- _About this task_
Across the entries that follow, how many lines have the word "been" in them? Give only the number.

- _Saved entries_
Lemma with_links_full familyId name students links w :
  exists sessions,
    (exists details discounts w',
        with_links familyId name students links w
        = (Returned
             {| PaymentEligibility.familyId := familyId;
                familyName := Some name;
                studentPaymentDetails := details;
                hasAvailableDiscounts :=
                  discount_flag (db w) familyId (clock w (ticks w)) discounts;
                PaymentEligibility.error := None |}, w')
        /\ log w'
           = log w ++ (SessionsSelect familyId, sessions) :: checked students
               ++ [(DiscountCodesSelect familyId (clock w (ticks w)), discounts)]
        /\ (forall x, discounts <> Raised x)
        /\ Forall2 (fun s d =>
                      exists e n,
                        student_eligibility w n (s_id s) = Returned e
                        /\ d = detail_for w links
                                 (sessions_info (db w) familyId sessions) s e)
             students details)
    \/ (exists x before q w',
          with_links familyId name students links w = (Threw x, w')
          /\ log w'
             = log w ++ (SessionsSelect familyId, sessions) :: before ++ [(q, Raised x)]
          /\ q <> SessionsSelect familyId
          /\ Forall (fun e : Request * Status => e.2 = Ok) before).
Proof.
  unfold with_links.
  destruct (sessions_info_cases familyId w) as (sessions & Hs).
  exists sessions. rewrite (bind_returned _ _ _ _ _ Hs).
  set (w1 := extend_log [(SessionsSelect familyId, sessions)] w).
  destruct (details_loop_full links (sessions_info (db w) familyId sessions) students w1)
    as [(details & Hrun & Hd)|(x & before & sid & Hrun & Hb)].
  - rewrite (bind_returned _ _ _ _ _ Hrun).
    unfold bind, now, discount_codes_select. rewrite query_run.
    cbn [faults log db clock ticks extend_log w1 fst snd with_db].
    destruct (faults w _ _) as [|e|x].
    + left. exists details, Ok. eexists.
      cbn [fst snd log extend_log Pg.error Pg.data ok status_of].
      split.
      { unfold ret, discount_flag, available_discounts.
        rewrite (bool_decide_ext _ _ (length_take_1 (filter _ (discount_codes (db w))))).
        reflexivity. }
      split; [cbn; by rewrite <- !app_assoc|]. split; [done|exact Hd].
    + left. exists details, (Failed e). eexists.
      cbn [fst snd log extend_log Pg.error Pg.data failed].
      split; [reflexivity|]. split; [cbn; by rewrite <- !app_assoc|].
      split; [done|exact Hd].
    + right. exists x, (checked students), (DiscountCodesSelect familyId (clock w (ticks w))).
      eexists. split; [reflexivity|].
      split; [cbn; by rewrite <- !app_assoc|]. split; [done|].
      unfold checked. apply Forall_forall. intros e.
      rewrite list_elem_of_In, in_map_iff. by intros (s & <- & _).
  - right. rewrite (bind_threw _ _ _ _ _ Hrun).
    exists x, before, (CheckStudentEligibility sid). eexists.
    split; [reflexivity|].
    split; [cbn; by rewrite <- !app_assoc|]. by split.
Qed.

Ltac failed_read :=
  eexists _, _; split; [reflexivity|];
  eexists; split; [cbn; rewrite <- ?app_assoc; reflexivity|];
  unfold reported, known_name; cbn;
  repeat match goal with H : filter _ (families _) = _ |- _ => rewrite H end;
  unfold fatal; cbn; naive_solver.

Ltac raised_read :=
  eexists _, _; split; [reflexivity|];
  eexists; split; [cbn; rewrite <- ?app_assoc; reflexivity|];
  cbn;
  match goal with
  | |- exists before q, ?l = _ /\ _ =>
      exists (removelast l); eexists; split; [cbn; reflexivity|done]
  end.

Lemma try_full familyId w :
  exists o w',
    getFamilyPaymentEligibilityData_try familyId w = (o, w')
    /\ try_full_post w familyId o w'.
Proof.
  unfold getFamilyPaymentEligibilityData_try.
  unfold bind at 1. unfold families_select_name. rewrite query_run.
  destruct (faults w _ _) as [|err|x]; cbn [fst snd].
  2: failed_read. 2: raised_read.
  destruct (filter _ (families (db w))) as [|family [|]] eqn:Hfam;
    cbn [single Pg.error Pg.data failed ok status_of].
  1,3: failed_read.
  unfold bind at 1. unfold students_select. rewrite query_run.
  cbn [faults log db extend_log with_db fst snd].
  destruct (faults w _ _) as [|err|x]; cbn [fst snd Pg.error Pg.data failed ok status_of].
  2: failed_read. 2: raised_read.
  fold (family_students (db w) familyId).
  destruct (family_students (db w) familyId) as [|s ss] eqn:Hstud.
  { eexists _, _. split; [reflexivity|].
    eexists. split; [cbn; rewrite <- ?app_assoc; reflexivity|].
    unfold reported, known_name. cbn. rewrite Hfam. naive_solver. }
  unfold bind at 1. unfold payments_select. rewrite query_run.
  cbn [faults log db extend_log with_db fst snd].
  destruct (faults w _ _) as [|err|x]; cbn [fst snd Pg.error Pg.data failed ok status_of].
  2: failed_read. 2: raised_read.
  cbn [default from_option fmap option_fmap option_map Datatypes.id].
  fold (succeeded_ids (db w) familyId).
  destruct (bool_decide (0 < length (succeeded_ids (db w) familyId))) eqn:Hids.
  - unfold bind at 1. unfold payment_students_select. rewrite query_run.
    cbn [faults log db extend_log with_db fst snd].
    destruct (faults w _ _) as [|err|x]; cbn [fst snd Pg.error Pg.data failed ok status_of].
    2: failed_read. 2: raised_read.
    cbn [default from_option Datatypes.id].
    change (filter _ (payment_students (db w))) with (succeeded_links (db w) familyId).
    set (w4 := extend_log _ _).
    destruct (with_links_full familyId (f_name family) (s :: ss)
                (succeeded_links (db w) familyId) w4)
      as (sessions & [(details & discounts & w' & -> & Hlog & Hd & Hdet)
                     |(x & before & q & w' & -> & Hlog & Hq & Hb)]).
    + eexists _, _. split; [reflexivity|].
      eexists. split; [rewrite Hlog; cbn; rewrite <- ?app_assoc; reflexivity|].
      cbn. exists family, sessions, discounts.
      split; [done|]. split; [by rewrite Hstud|]. split; [done|].
      split; [unfold successful_requests; by rewrite Hids, Hstud|].
      repeat split; try done. by rewrite Hstud.
    + eexists _, _. split; [reflexivity|].
      eexists. split; [rewrite Hlog; cbn; rewrite <- ?app_assoc; reflexivity|].
      eexists (_ :: _ :: _ :: _ :: _ :: before), q. split; [reflexivity|done].
  - assert (succeeded_links (db w) familyId = []) as Hnil.
    { unfold succeeded_links. fold (succeeded_ids (db w) familyId).
      apply bool_decide_eq_false in Hids.
      destruct (succeeded_ids (db w) familyId); [apply filter_elem_of_nil|cbn in Hids; lia]. }
    set (w3 := extend_log _ _).
    destruct (with_links_full familyId (f_name family) (s :: ss) [] w3)
      as (sessions & [(details & discounts & w' & -> & Hlog & Hd & Hdet)
                     |(x & before & q & w' & -> & Hlog & Hq & Hb)]).
    + eexists _, _. split; [reflexivity|].
      eexists. split; [rewrite Hlog; cbn; rewrite <- ?app_assoc; reflexivity|].
      cbn. exists family, sessions, discounts.
      split; [done|]. split; [by rewrite Hstud|]. split; [done|].
      split; [unfold successful_requests; by rewrite Hids, Hstud|].
      repeat split; try done. by rewrite Hstud, Hnil.
    + eexists _, _. split; [reflexivity|].
      eexists. split; [rewrite Hlog; cbn; rewrite <- ?app_assoc; reflexivity|].
      eexists (_ :: _ :: _ :: _ :: before), q. split; [reflexivity|done].
Qed.
(** C7: a client-mode module has no worker until the first proxy call;
    that call constructs the worker for the module's file and stores
    it, and from then on, through any further calls and responses, the
    stored worker is that same one, no second worker is constructed,
    and every envelope is posted to it. *)
Theorem worker_is_created_once_on_first_call (file : string) (trace : list Proxy.event) :
  let st := Proxy.run file trace Proxy.init in
  match Proxy.n_calls trace with
  | 0 => Proxy._nuxt_worker st = None ∧ Proxy.workers st = []
  | S _ =>
      Proxy._nuxt_worker st = Some 0 ∧
      Proxy.workers st = [Proxy.new_worker file] ∧
      Forall (fun m => m.1 = 0) (Proxy.posted st)
  end.
Proof.
  assert (Proxy.bound file Proxy.init) as Hinit by done.
  destruct (run_bound file trace Proxy.init Hinit) as [Hbound Hw].
  simpl. unfold Proxy.bound in Hbound. rewrite Hw in Hbound. rewrite Hw.
  destruct (Proxy.n_calls trace); simpl in *.
  - by destruct Hbound as [-> _].
  - by destruct Hbound as (_ & -> & ?).
Qed.

Section correlation.
Import Proxy.
Context (file : string).
(** C9 (the code does otherwise): [Queue], [put], [get], [close],
    [shallow], [deep], [reduceLeft] and [reduceRight] return to their
    caller whatever they are given; [reduce] throws a ReferenceError to its
    caller whatever it is given. *)
Theorem reduce_faults :
  (∀ s, ∃ q s', Queue s = (Ok q, s'))
  ∧ (∀ q v s, ∃ q' s', put q v s = (Ok q', s'))
  ∧ (∀ q s, ∃ r s', get q s = (Ok r, s'))
  ∧ (∀ q reason s, ∃ p s', close q reason s = (Ok p, s'))
  ∧ (∀ x s, ∃ p s', shallow x s = (Ok p, s'))
  ∧ (∀ x s, ∃ p s', deep x s = (Ok p, s'))
  ∧ (∀ values callback basis that s,
       ∃ p s', reduceLeft values callback basis that s = (Ok p, s'))
  ∧ (∀ values callback basis that s,
       ∃ p s', reduceRight values callback basis that s = (Ok p, s'))
  ∧ (∀ values callback accumulator that s,
       ∃ s', reduce values callback accumulator that s = (Throw UTIL_is_not_defined, s')).
Proof.
  split_and!; intros.
  - by eexists _, _.
  - unfold put, bind, defer, new_object, resolve, ret. cbn.
    destruct (_ !! _) as [[]|]; by eexists _, _.
  - by eexists _, _.
  - unfold close, bind, reject, new_object, set_member, modify, resolve, ret. cbn.
    destruct (_ !! ends_resolve q) as [[]|]; by eexists _, _.
  - by eexists _, _.
  - by eexists _, _.
  - by eexists _, _.
  - by eexists _, _.
  - destruct (reduce_throws values callback accumulator that s) as (s'&?&_). eauto.
Qed.

(** ** Further properties: a get that waits; values that are not containers *)

(** X1: while the queue is open, a get past the values that have been put
    waits: the promise it returned is not settled, whatever the order of
    the calls and however many turns the event loop has run. *)
Theorem get_waits ops :
  Forall plain_op ops → shut ops = None →
  ∃ x, play ops = Some x ∧
       ∀ i r, length (queued ops) ≤ i → got x !! i = Some r →
              ∀ k, outcome_at x k r = Unsettled.
Proof.
  intros Hpl Hshut. destruct (play_tracks ops Hpl) as (x&g&Hx&Ht&Hp&Hr&_&Hl).
  exists x. split; [done|]. intros i r Hi Hgot k.
  destruct (get_at g x i r k Ht Hgot) as [[?|[(v&Hv&_)|(e&_&He&_)]] _]; [done| |].
  - apply lookup_lt_Some in Hv. rewrite Hp in Hv. lia.
  - congruence.
Qed.

Lemma get_waits_witness :
  let ops := [Get; Put (VNum 1); Get; Turn; Get; Turn; Turn] in
  ∃ x, play ops = Some x ∧
       ∀ i r, length (queued ops) ≤ i → got x !! i = Some r →
              ∀ k, outcome_at x k r = Unsettled.
Proof.
  apply (get_waits [Get; Put (VNum 1); Get; Turn; Get; Turn; Turn]).
  - plain_ops.
  - reflexivity.
Defined.

(** The store with one more promise at its end. *)
Lemma lookup_fresh {A} (l : list A) x l' : (l ++ x :: l') !! length l = Some x.
Proof. apply list_lookup_middle. done. Qed.

Lemma insert_fresh {A} (l : list A) x y l' :
  <[length l := y]> (l ++ x :: l') = l ++ y :: l'.
Proof. by rewrite insert_app_r_alt, Nat.sub_diag by lia. Qed.

Lemma settled_plain fuel cs x : (∀ q, x ≠ VProm q) → settled fuel cs x = Fulfilled x.
Proof. intros Hx. destruct fuel, x; try done; by destruct (Hx p). Qed.

Lemma is_leaf_plain h x : is_leaf h x = true → ∀ q, x ≠ VProm q.
Proof. by intros H q ->. Qed.

Lemma when_quiet x fulfilled rejected s :
  quiescent s →
  when x fulfilled rejected s
  = (Ok (VProm (length (cells s))),
     State (cells s ++ [Pending []]) (heap s)
           [Send x (MWhen (length (cells s)) fulfilled rejected)]).
Proof.
  intros Hq. unfold when, bind, defer, enqueue, modify, ret, set_cells, set_tasks.
  cbn. by rewrite Hq.
Qed.

Lemma outcome_fresh cs h ts x :
  outcome_of (State (cs ++ [Resolved x]) h ts) (VProm (length cs))
  = settled (length cs) (cs ++ [Resolved x]) x.
Proof.
  unfold outcome_of. cbn [cells]. rewrite length_app, Nat.add_1_r. cbn [length settled].
  by rewrite lookup_fresh.
Qed.

(** X2: [consolidate], and so [shallow] and [deep], called while no task
    is queued on a value that is not a container (a primitive value,
    [null] or a date): the promise it returns is pending when the call
    returns, and from the next turn on the event loop has run dry and the
    promise is fulfilled with the value itself, in the heap as it was. *)
Theorem consolidate_leaf (r : resolver) x s :
  quiescent s → is_leaf (heap s) x = true →
  ∃ s1, consolidate x r s = (Ok (VProm (length (cells s))), s1)
        ∧ outcome_of s1 (VProm (length (cells s))) = Unsettled
        ∧ ∀ k, 1 ≤ k →
               quiescent (run k s1)
               ∧ outcome_of (run k s1) (VProm (length (cells s))) = Fulfilled x
               ∧ heap (run k s1) = heap s.
Proof.
  intros Hq Hl. pose proof (is_leaf_plain _ _ Hl) as Hx.
  eexists. split; [by apply when_quiet|]. split.
  { unfold outcome_of. cbn [cells]. rewrite length_app, Nat.add_1_r. cbn [settled].
    by rewrite lookup_fresh. }
  assert (step (State (cells s ++ [Pending []]) (heap s)
                  [Send x (MWhen (length (cells s)) (Some (K_consolidate r)) None)])
          = State (cells s ++ [Resolved x]) (heap s) []) as Hstep.
  { rewrite (step_deliver _ x (length (cells s)) (K_consolidate r) [] x
               (State (cells s ++ [Pending []]) (heap s) [])); [|done|done|].
    - unfold exec, resolve. cbn. by rewrite lookup_fresh, insert_fresh.
    - cbn. unfold bind, gets. cbn. unfold is_leaf in Hl. by rewrite Hl. }
  intros [|k] Hk; [lia|]. cbn [run]. rewrite Hstep, run_quiescent by done.
  split; [done|]. split; [|done].
  rewrite outcome_fresh. by apply settled_plain.
Qed.

Lemma consolidate_leaf_witness :
  let s := State [Pending []] [ODate 86400] [] in
  ∃ s1, consolidate (VObj 0) Shallow s = (Ok (VProm (length (cells s))), s1)
        ∧ outcome_of s1 (VProm (length (cells s))) = Unsettled
        ∧ ∀ k, 1 ≤ k →
               quiescent (run k s1)
               ∧ outcome_of (run k s1) (VProm (length (cells s))) = Fulfilled (VObj 0)
               ∧ heap (run k s1) = heap s.
Proof.
  apply (consolidate_leaf Shallow (VObj 0) (State [Pending []] [ODate 86400] [])); reflexivity.
Defined.

(** Once the event loop has run dry it stays as it is. *)
Lemma quiescent_same k t s :
  quiescent (run k s) → quiescent (run t s) → run k s = run t s.
Proof.
  assert (∀ k t, k ≤ t → quiescent (run k s) → run t s = run k s) as Hle.
  { intros k' t' Hkt Hq. replace t' with (k' + (t' - k')) by lia.
    by rewrite run_add, run_quiescent. }
  intros Hk Ht. destruct (Nat.le_ge_cases k t); [symmetry|]; by apply Hle.
Qed.

(** A message for a value that has been rejected follows the promises the
    value was resolved to, and its deferred is resolved to the rejection
    at their end. *)
Lemma follow_rejected (k : kont) h reason fuel : ∀ cs x,
  settled fuel cs x = Failed reason →
  ∃ n q, run n (State (cs ++ [Pending []]) h
                  [Send x (MWhen (length cs) (Some k) None)])
         = State (cs ++ [Resolved (VProm q)]) h []
         ∧ cs !! q = Some (Rejected reason).
Proof.
  induction fuel as [|fuel IH]; intros cs x Hx.
  - destruct x as [| | | | | | | |p]; try done. simpl in Hx.
    destruct (cs !! p) as [[ws|v|e]|] eqn:Hp; try done. injection Hx as ->.
    exists 1, p. split; [|done]. cbn [run]. unfold step. cbn [tasks cells heap].
    rewrite (lookup_app_l_Some _ _ _ _ Hp).
    unfold exec, deliver_rejected, bind, catch, ret, resolve. cbn [cells heap tasks fst snd].
    by rewrite lookup_fresh, insert_fresh.
  - destruct x as [| | | | | | | |p]; try done. simpl in Hx.
    destruct (cs !! p) as [[ws|v|e]|] eqn:Hp; try done.
    + destruct (IH cs v Hx) as (n&q&Hrun&Hq). exists (S n), q. split; [|done].
      cbn [run]. unfold step. cbn [tasks cells heap].
      by rewrite (lookup_app_l_Some _ _ _ _ Hp).
    + injection Hx as ->. exists 1, p. split; [|done].
      cbn [run]. unfold step. cbn [tasks cells heap].
      rewrite (lookup_app_l_Some _ _ _ _ Hp).
      unfold exec, deliver_rejected, bind, catch, ret, resolve. cbn [cells heap tasks fst snd].
      by rewrite lookup_fresh, insert_fresh.
Qed.

(** X3: [consolidate], and so [shallow] and [deep], called while no task
    is queued on a promise that has been rejected, be it a rejection made
    by [Q.reject] or a deferred that was rejected or resolved to a promise
    that is rejected: the event loop runs dry, and the promise
    [consolidate] returned is then rejected with the same reason, in the
    heap as it was. *)
Theorem consolidate_rejected (r : resolver) p reason s :
  quiescent s → outcome_of s (VProm p) = Failed reason →
  ∃ s1, consolidate (VProm p) r s = (Ok (VProm (length (cells s))), s1)
        ∧ (∃ k, quiescent (run k s1))
        ∧ ∀ k, quiescent (run k s1) →
               outcome_of (run k s1) (VProm (length (cells s))) = Failed reason
               ∧ heap (run k s1) = heap s.
Proof.
  intros Hq Hp. eexists. split; [by apply when_quiet|].
  destruct (follow_rejected (K_consolidate r) (heap s) reason _ _ _ Hp) as (n&q&Hrun&Hcell).
  split; [exists n; by rewrite Hrun|]. intros k Hk.
  rewrite (quiescent_same k n) by (by rewrite ?Hrun). rewrite Hrun.
  split; [|done]. rewrite outcome_fresh.
  destruct (length (cells s)); cbn [settled];
    by rewrite (lookup_app_l_Some _ _ _ _ Hcell).
Qed.

Lemma consolidate_rejected_witness :
  let s := State [Pending []; Resolved (VProm 2); Rejected (VStr "no")] [] [] in
  ∃ s1, consolidate (VProm 1) Deep s = (Ok (VProm (length (cells s))), s1)
        ∧ (∃ k, quiescent (run k s1))
        ∧ ∀ k, quiescent (run k s1) →
               outcome_of (run k s1) (VProm (length (cells s))) = Failed (VStr "no")
               ∧ heap (run k s1) = heap s.
Proof.
  apply (consolidate_rejected Deep 1 (VStr "no")
           (State [Pending []; Resolved (VProm 2); Rejected (VStr "no")] [] []));
    reflexivity.
Defined.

- _Reply to the task_
3